| Task objective |
Please reproduce the data below exactly, from the first line through the line containing "the resets [reconcile_target]", and leave every later line out.

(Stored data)

(* ===== verification/MergeRecover.v ===== *)
(** * MergeRecover: recovery of a queue, and the end of its lock.

    [resets] relates two states between which the only changes of candidate rows are
    the resets [reconcile_target] is allowed. *)
From S2P Require Import Prelude PyVal Json Models Timestamps JobState Concurrency Recovery CoreStore JobRows Worktree Leases ActionLocks JobSteps JobInv LeaseSpec LeaseSession JobFrame LockSpec Canonical Candidates MergeOrder GitClient MergeQueue CandidateSpec Along MergeClose Authority.
#[local] Open Scope string_scope.

Section Recover.
Context {env : Env} {genv : GitEnv} {qenv : QueueEnv}.
Notation tables s := (js_t (q_js s)).

Section Lock.
Context (lock : string).
(** The holder recorded on the row is missing, lost the lock, or its lease. *)
Definition orphaned (c : Candidate) (s s' : QSt) : Prop :=
  let holder := sha_of (c_holder_owner_instance_id c) in
  let epoch := c_holder_lease_epoch c in
  blank holder = true \/
  (forall l, lock_of lock (tables s) = Some l -> held_exactly holder epoch l = false) \/
  (exists now, read_between (q_js s) (q_js s') now /\ lease_live (tables s) holder epoch now = false) \/
  (epoch < 1)%Z.
Definition reset_row (now : string) (c : Candidate) : Candidate :=
  moved "PENDING" now (mkHolder None None true) [C_last_error_code (Some "recovered_after_restart")] c.
Definition row_reset (s s' : QSt) : Prop := forall id c, candidate_of id (tables s) = Some c ->
  candidate_of id (tables s') = Some c \/
  (c_state c = "INTEGRATING" /\ orphaned c s s' /\ exists now, candidate_of id (tables s') = Some (reset_row now c)).
Definition resets (s s' : QSt) : Prop :=
  ticks (q_js s) <= ticks (q_js s') /\ jt_jobs (tables s') = jt_jobs (tables s) /\
  jt_locks (tables s') = jt_locks (tables s) /\ row_reset s s'.
Lemma live_jobs t t' j e n : jt_jobs t' = jt_jobs t -> lease_live t' j e n = lease_live t j e n.
Proof. unfold lease_live, job_of. by intros ->. Qed.
Lemma orphaned_wider c s s1 s2 s' : ticks (q_js s) <= ticks (q_js s1) -> ticks (q_js s2) <= ticks (q_js s') ->
  jt_jobs (tables s1) = jt_jobs (tables s) -> jt_locks (tables s1) = jt_locks (tables s) ->
  orphaned c s1 s2 -> orphaned c s s'.
Proof.
  intros T1 T2 J L [O|[O|[(now & (k & K1 & K2 & F) & O)|O]]]; unfold orphaned; [by left | | |by right; right; right].
  - right. left. unfold lock_of in *. by rewrite L in O.
  - right. right. left. exists now. split; [exists k; split; [lia | split; [lia | done]]|]. by rewrite (live_jobs _ _ _ _ _ J) in O.
Qed.
#[local] Instance resets_preorder : PreOrder resets.
Proof.
  split.
  - intros s. split; [done|]. do 2 (split; [done|]). intros id c C. by left.
  - intros a b c (T1 & J1 & L1 & R1) (T2 & J2 & L2 & R2). split; [lia|]. split; [congruence|]. split; [congruence|].
    intros id x X. destruct (R1 id x X) as [Y|(I & O & now & Y)].
    + destruct (R2 id x Y) as [Z|(I & O & now & Z)]; [by left|]. right. split; [done|]. split; [|by exists now].
      by eapply orphaned_wider; [exact T1 | reflexivity | ..].
    + right. split; [done|]. split; [by eapply (orphaned_wider _ _ _ _ _ (le_n _) T2)|]. exists now.
      destruct (R2 id _ Y) as [Z|(I' & _)]; [done|]. unfold reset_row in I'. by rewrite moved_state in I'.
Qed.
Lemma rs_same s s' : ticks (q_js s) <= ticks (q_js s') -> tables s' = tables s -> resets s s'.
Proof. intros T E. unfold resets, row_reset. rewrite E. do 3 (split; [done|]). intros id c C. by left. Qed.

(** One candidate of the loop. *)
Definition reset_one (c : Candidate) (reset : list string) : qcmd (list string) := reset_orphans lock [c] reset.
Lemma reset_cons c l reset s : reset_orphans lock (c :: l) reset s
  = (reset' ← reset_one c reset; reset_orphans lock l reset') s.
Proof.
  unfold reset_one. cbn [reset_orphans]. unfold mbind, M_bind.
  repeat (case_match; simplify_eq/=; try done).
Qed.

Lemma alive_spec h e s x s1 : job_holds_current_lease h e s = (x, s1) ->
  js_t s1 = js_t s /\ ticks s <= ticks s1 /\
  (x = Ok false -> blank h = true \/ (e < 1)%Z \/ exists now, read_between s s1 now /\ lease_live (js_t s) h e now = false).
Proof.
  unfold job_holds_current_lease. destruct (blank h) eqn:B; cbn [orb]; [intros [= <- <-]; auto|].
  destruct (Z.ltb_spec e 1) as [L|L]; [intros [= <- <-]; auto|]. intros R.
  assert (S : stepwise sound (now_iso ← jnow_iso; _job_holds_current_lease h e now_iso)).
  { apply sw_bind; [exact _ | apply jnow_iso_sound | intros]. unfold _job_holds_current_lease, jquery. auto with stepwise. }
  pose proof (S _ _ _ R) as [T _]. unfold _job_holds_current_lease, jquery, mbind, M_bind in R.
  destruct (jnow_iso s) as [[n|er] s2] eqn:N; pose proof (jnow_iso_reads _ _ _ N) as (_ & Q & _).
  - injection R as <- <-. split; [done|]. split; [done|]. intros [= E]. right. right. exists n. rewrite Q in E.
    split; [|done]. unfold jnow_iso, on_core, now_iso, now, mbind, M_bind, lift in N.
    destruct (format_in_range _) as [m|] eqn:F; [|done]. injection N as <- <-. exists (ticks s).
    split; [done|]. split; [cbn; unfold ticks; cbn; lia | done].
  - injection R as <- <-. done.
Qed.
Lemma held_by_reads n j e : reads (action_lock_held_by n j e).
Proof. unfold action_lock_held_by, jquery. destruct (blank n); auto with reads. Qed.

| Solution |
(* ===== verification/MergeRecover.v ===== *)
(** * MergeRecover: recovery of a queue, and the end of its lock.

    [resets] relates two states between which the only changes of candidate rows are
    the resets [reconcile_target] is allowed. *)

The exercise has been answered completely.